Navigating liquidity in the corporate bond market is a challenge for credit managers. Contrary to the equity market, most trading in bonds does not take place on regulated exchanges but in over-the counter (OTC) markets, where buyers of a bond need to find a willing seller and no publicly available limit order book exists. Therefore, investors must identify the existing liquidity in corporate bonds and leapfrog other investors when trading on liquidity.

This study uses sell-side pre-trade information to analyse its effect on the construction process of corporate bond portfolios. In the first section of the paper, we cover liquidity in the corporate bond market in greater detail. Subsequently, we describe the pre-data we use and show their impact on identifying liquidity, tradability, transaction costs, and performance before concluding the paper.

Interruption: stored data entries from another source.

(* ===== verification/HashClient.v ===== *)
(** * The base class against the contract

    What [NonCryptographicHashAlgorithm] adds to an algorithm, proved once for
    every implementation of [HashContract]: appending vectors and streams, and
    the checked, resetting and non-resetting ways of reading the hash. *)

From S2P Require Export Adler32 Crc32 Crc64 XxHash32 XxHash64.

(** A stream that delivers the chunks [cs] (each at most the 64 KiB asked for)
    and then reports its end; whatever the buffer held before is overwritten
    from its start. *)
Inductive delivers {T : Type} `{Stream T} : T -> list (list Z) -> T -> Prop :=
  | delivers_end t t' :
      (forall buf, length buf = Z.to_nat 65536 ->
         exists buf', Read t buf 0 65536 = (t', Ok (buf', 0))) ->
      delivers t [] t'
  | delivers_chunk t c t1 cs t' :
      0 < zlen c <= 65536 -> byte_list c ->
      (forall buf, length buf = Z.to_nat 65536 ->
         Read t buf 0 65536 = (t1, Ok (c ++ drop (length c) buf, zlen c))) ->
      delivers t1 cs t' -> delivers t (c :: cs) t'.

(** A destination array after [bytes] were written at its start. *)
Definition overwritten (d bytes : list Z) : list Z := bytes ++ drop (length bytes) d.

Section Client.
Context {S C : Type} `{Halg : HashAlgorithm S}.
Context {refines : S -> C -> list Z -> Prop} {H : C -> list Z -> list Z}.
Context `{Hc : !HashContract S C refines H}.

Lemma stream_loop fuel : forall (T : Type) (HT : Stream T) s c m t cs t' buffer,
  refines s c m -> delivers t cs t' -> (length cs < fuel)%nat ->
  length buffer = Z.to_nat 65536 -> zlen m + zlen (concat cs) < 2 ^ 64 ->
  exists s', Append_stream fuel s t buffer = Some (s', t', Ok tt) /\
             refines s' c (m ++ concat cs).
Proof.
  induction fuel as [|fuel IH]; intros T HT s c m t cs t' buffer Hs Hd Hf Hbuf Hlen; [lia|].
  cbn [Append_stream]. destruct Hd as [t t' Hend | t ch t1 cs t' Hch Hbytes Hread Hd].
  - destruct (Hend buffer Hbuf) as (buf' & ->). exists s. cbn. by rewrite app_nil_r.
  - rewrite Hread by done. cbn [concat] in Hlen |- *. rewrite length_app in Hlen.
    replace (0 <? zlen ch) with true by (symmetry; apply Z.ltb_lt; lia).
    destruct (hc_append s c m ch (drop (length ch) buffer) Hs Hbytes ltac:(lia) ltac:(lia))
      as (s1 & -> & Hs1).
    destruct (IH T HT s1 c (m ++ ch) t1 cs t' (ch ++ drop (length ch) buffer) Hs1 Hd)
      as (s' & Hs' & Hr).
    + cbn in Hf. lia.
    + rewrite length_app, length_drop. lia.
    + rewrite length_app. lia.
    + exists s'. by rewrite app_assoc.
Qed.

Lemma write_digest s c m d : refines s c m -> hashLengthInBytes_ <= zlen d ->
  write_span (Some d) (H c m)
  = Ok (Some (overwritten d (H c m))).
Proof.
  intros Hs Hd. pose proof (hc_digest_length s c m Hs) as Hl.
  by apply write_span_Some; lia.
Qed.

Lemma GetCurrentHash_digest s c m : refines s c m -> GetCurrentHash s = Ok (H c m).
Proof.
  intros Hs. unfold GetCurrentHash. rewrite (hc_core s c m _ Hs).
  apply vector_of_write. by apply (hc_digest_length s c m).
Qed.

Lemma GetHashAndReset_digest s c m : refines s c m ->
  GetHashAndReset s = Ok (virtual_Reset s, H c m).
Proof.
  intros Hs. unfold GetHashAndReset. rewrite (hc_reset_core s c m _ Hs).
  pose proof (hc_digest_length s c m Hs) as Hl.
  rewrite write_span_Some; unfold new_vector; rewrite ?length_replicate; [|lia].
  cbn [bind snd fst vector_of]. rewrite drop_ge by (rewrite length_replicate; lia).
  by rewrite app_nil_r.
Qed.

(** A vector of exactly 2^32 bytes: its size is narrowed to zero and nothing
    is appended. *)
Lemma Append_vector_narrowed s c m v : refines s c m -> zlen v = 2 ^ 32 ->
  Append_vector s v = Ok s.
Proof.
  intros Hs Hv. unfold Append_vector. rewrite Hv. change (i32 (2 ^ 32)) with 0.
  by apply (hc_append_empty s c m).
Qed.
End Client.

(** appending a stream absorbs exactly the concatenation of the chunks its
    reads deliver, in order, for every algorithm that meets the contract; the
    hash of the whole is then returned and the object is back to a state that
    has absorbed nothing. *)
Theorem Append_stream_absorbs : forall (S C T : Type) (HA : HashAlgorithm S)
    (refines : S -> C -> list Z -> Prop) (H : C -> list Z -> list Z)
    (HC : HashContract S C refines H) (HT : Stream T) fuel s c m t cs t' buffer,
  refines s c m -> delivers t cs t' -> (length cs < fuel)%nat ->
  length buffer = Z.to_nat 65536 -> zlen m + zlen (concat cs) < 2 ^ 64 ->
  exists s', Append_stream fuel s t buffer = Some (s', t', Ok tt) /\
    refines s' c (m ++ concat cs) /\
    GetHashAndReset s' = Ok (virtual_Reset s', H c (m ++ concat cs)) /\
    refines (virtual_Reset s') c [].
Proof.
  intros S C T HA refines H HC HT fuel s c m t cs t' buffer Hs Hd Hf Hbuf Hlen.
  destruct (stream_loop fuel T HT s c m t cs t' buffer Hs Hd Hf Hbuf Hlen) as (s' & Ha & Hr).
  exists s'. split; [done|]. split; [done|]. split; [by apply (GetHashAndReset_digest s' c)|].
  by apply (hc_reset s' c (m ++ concat cs)).
Qed.

(** A stream over a list of chunks, as a memory stream would deliver them. *)
#[export] Instance chunk_stream : Stream (list (list Z)) := {
  Read t buffer _ _ :=
    match t with
    | [] => ([], Ok (buffer, 0))
    | c :: t => (t, Ok (c ++ drop (length c) buffer, zlen c))
    end
}.

(** "Wikipedia" read as "Wiki" and "pedia" into a fresh Adler-32 object. *)
Lemma Append_stream_absorbs_witness :
  exists s', Append_stream 3 Adler32.new [[87; 105; 107; 105]; [112; 101; 100; 105; 97]]
               (replicate (Z.to_nat 65536) 0) = Some (s', [], Ok tt) /\
             GetHashAndReset s' = Ok (Adler32.new, [0x11; 0xE6; 0x03; 0x98]).
Proof.
  refine (match Append_stream_absorbs Adler32.Adler32 unit (list (list Z)) _ _ _ _ _ 3
                  Adler32.new tt [] [[87; 105; 107; 105]; [112; 101; 100; 105; 97]]
                  [[87; 105; 107; 105]; [112; 101; 100; 105; 97]] []
                  (replicate (Z.to_nat 65536) 0) Adler32.adler32_refines_new _ _ _ _ with
          | ex_intro _ s' (conj Ha (conj _ (conj Hh _))) =>
              ex_intro _ s' (conj Ha (eq_trans Hh _))
          end).
  - apply (delivers_chunk _ _ [[112; 101; 100; 105; 97]]); [done | | done |].
    { unfold byte_list, in_u. repeat constructor; done. }
    apply (delivers_chunk _ _ []); [done | | done |].
    { unfold byte_list, in_u. repeat constructor; done. }
    apply delivers_end. intros buf _. by exists buf.
  - cbn. lia.
  - apply length_replicate.
  - done.
  - reflexivity.
Defined.

(** the ways of reading the hash, for every algorithm that meets the
    contract: a destination that is too short is reported before a null one
    ([false] and no byte written from the Try forms, an exception from the
    others), a null one of sufficient length always throws; otherwise exactly
    the hash is written at the start of the destination, the state is kept by
    the Current forms, and is one that has absorbed nothing after the Reset
    forms; an invalid source throws before the state is touched. *)
Theorem hash_doors : forall (S C : Type) (HA : HashAlgorithm S)
    (refines : S -> C -> list Z -> Prop) (H : C -> list Z -> list Z)
    (HC : HashContract S C refines H) s c m, refines s c m ->
  (forall dst n, n < hashLengthInBytes_ ->
     TryGetCurrentHash s dst n = Ok (false, 0, dst) /\
     TryGetHashAndReset s dst n = Ok (s, (false, 0, dst)) /\
     GetCurrentHash_to s dst n = Throw ThrowDestinationTooShort /\
     GetHashAndReset_to s dst n = Throw ThrowDestinationTooShort) /\
  (forall n, hashLengthInBytes_ <= n ->
     TryGetCurrentHash s None n = Throw ThrowNullDestination /\
     TryGetHashAndReset s None n = Throw ThrowNullDestination /\
     GetCurrentHash_to s None n = Throw ThrowNullDestination /\
     GetHashAndReset_to s None n = Throw ThrowNullDestination) /\
  (forall d n, hashLengthInBytes_ <= n <= zlen d ->
     let d' := Some (overwritten d (H c m)) in
     TryGetCurrentHash s (Some d) n = Ok (true, hashLengthInBytes_, d') /\
     GetCurrentHash_to s (Some d) n = Ok (hashLengthInBytes_, d') /\
     TryGetHashAndReset s (Some d) n
       = Ok (virtual_Reset s, (true, hashLengthInBytes_, d')) /\
     GetHashAndReset_to s (Some d) n = Ok (virtual_Reset s, (hashLengthInBytes_, d'))) /\
  GetCurrentHash s = Ok (H c m) /\
  refines (virtual_Reset s) c [] /\
  (forall p n, n < 0 -> virtual_Append s p n = Throw ThrowNegativeLength) /\
  (forall n, 0 < n -> virtual_Append s None n = Throw ThrowNullSource).
Proof.
  intros S C HA refines H HC s c m Hs.
  unfold TryGetCurrentHash, TryGetHashAndReset, GetCurrentHash_to, GetHashAndReset_to,
    TryValidateDestination, ValidateDestination.
  split; [|split; [|split; [|split; [|split; [|split]]]]].
  - intros dst n Hn. by decide_cmp.
  - intros n Hn. by decide_cmp.
  - intros d n Hn. decide_cmp. cbn [is_null throw_if bind negb].
    rewrite (hc_core s c m _ Hs), (hc_reset_core s c m _ Hs), (write_digest s c m d Hs) by lia.
    done.
  - by apply (GetCurrentHash_digest s c).
  - by apply (hc_reset s c m).
  - intros p n Hn. apply hc_append_invalid. unfold ValidateSource, ValidateLength. by decide_cmp.
  - intros n Hn. apply hc_append_invalid. unfold ValidateSource, ValidateLength. by decide_cmp.
Qed.

(** A CRC-32 object that absorbed "1": its value in a six-byte array. *)
Lemma hash_doors_witness :
  TryGetHashAndReset (Crc32.mk (Crc32ParameterSet.register Crc32ParameterSet.getCrc32Property 0xFFFFFFFF [49])
                        Crc32ParameterSet.getCrc32Property) (Some [9; 9; 9; 9; 9; 9]) 5
  = Ok (Crc32.new, (true, 4, Some [0xB7; 0xEF; 0xDC; 0x83; 9; 9])).
Proof.
  refine (eq_trans (proj1 (proj2 (proj2 (proj1 (proj2 (proj2
            (hash_doors Crc32.Crc32 Crc32ParameterSet.ParameterSet _ _ _ Crc32.Crc32_contract
               _ Crc32ParameterSet.getCrc32Property [49] _)))
               [9; 9; 9; 9; 9; 9] 5 _)))) _).
  - split; [unfold byte_list, in_u; repeat constructor; done|].
    split; [by apply Crc32ParameterSet.crc32_Create_created|]. done.
  - split; done.
  - vm_compute. reflexivity.
Defined.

“The inclusion of pre-trade data significantly decreases the share of bonds erroneously classified as untradable. Additionally, a factor portfolio constructed from an investable universe built on both pre- and post-trade data outperforms a portfolio containing only post-trade information.”

Dr Harald Henke,
Head of Fixed Income Strategy

Key ideas in the paper

  • This study analyses the incorporation of pre-trade data into the portfolio-management process for USD IG credit by determining which bonds are tradable, at which size, at which cost, and to which performance effect. For example, we use pre-trade bid and ask axes and incorporate these data into the liquidity determination process.
  • We find that pre-trade data significantly increases the part of the universe that is correctly classified as tradable, adds predictive power to the traded volume, and helps lower the estimation error for transaction costs.
  • A backtest with different liquid universes, including and excluding pre-trade data, to determine the liquid universe yields annual performance differences of up to eight basis points.
  • Information is the key to success, particularly in an opaque OTC market such as the corporate bond market. By incorporating pre-trade data into the investment process, value can be added to corporate bond portfolios. Because systematic strategies profit the most from liquid trading, properly addressing the challenges of identifying liquidity is a decisive feature of quantitative factor strategies.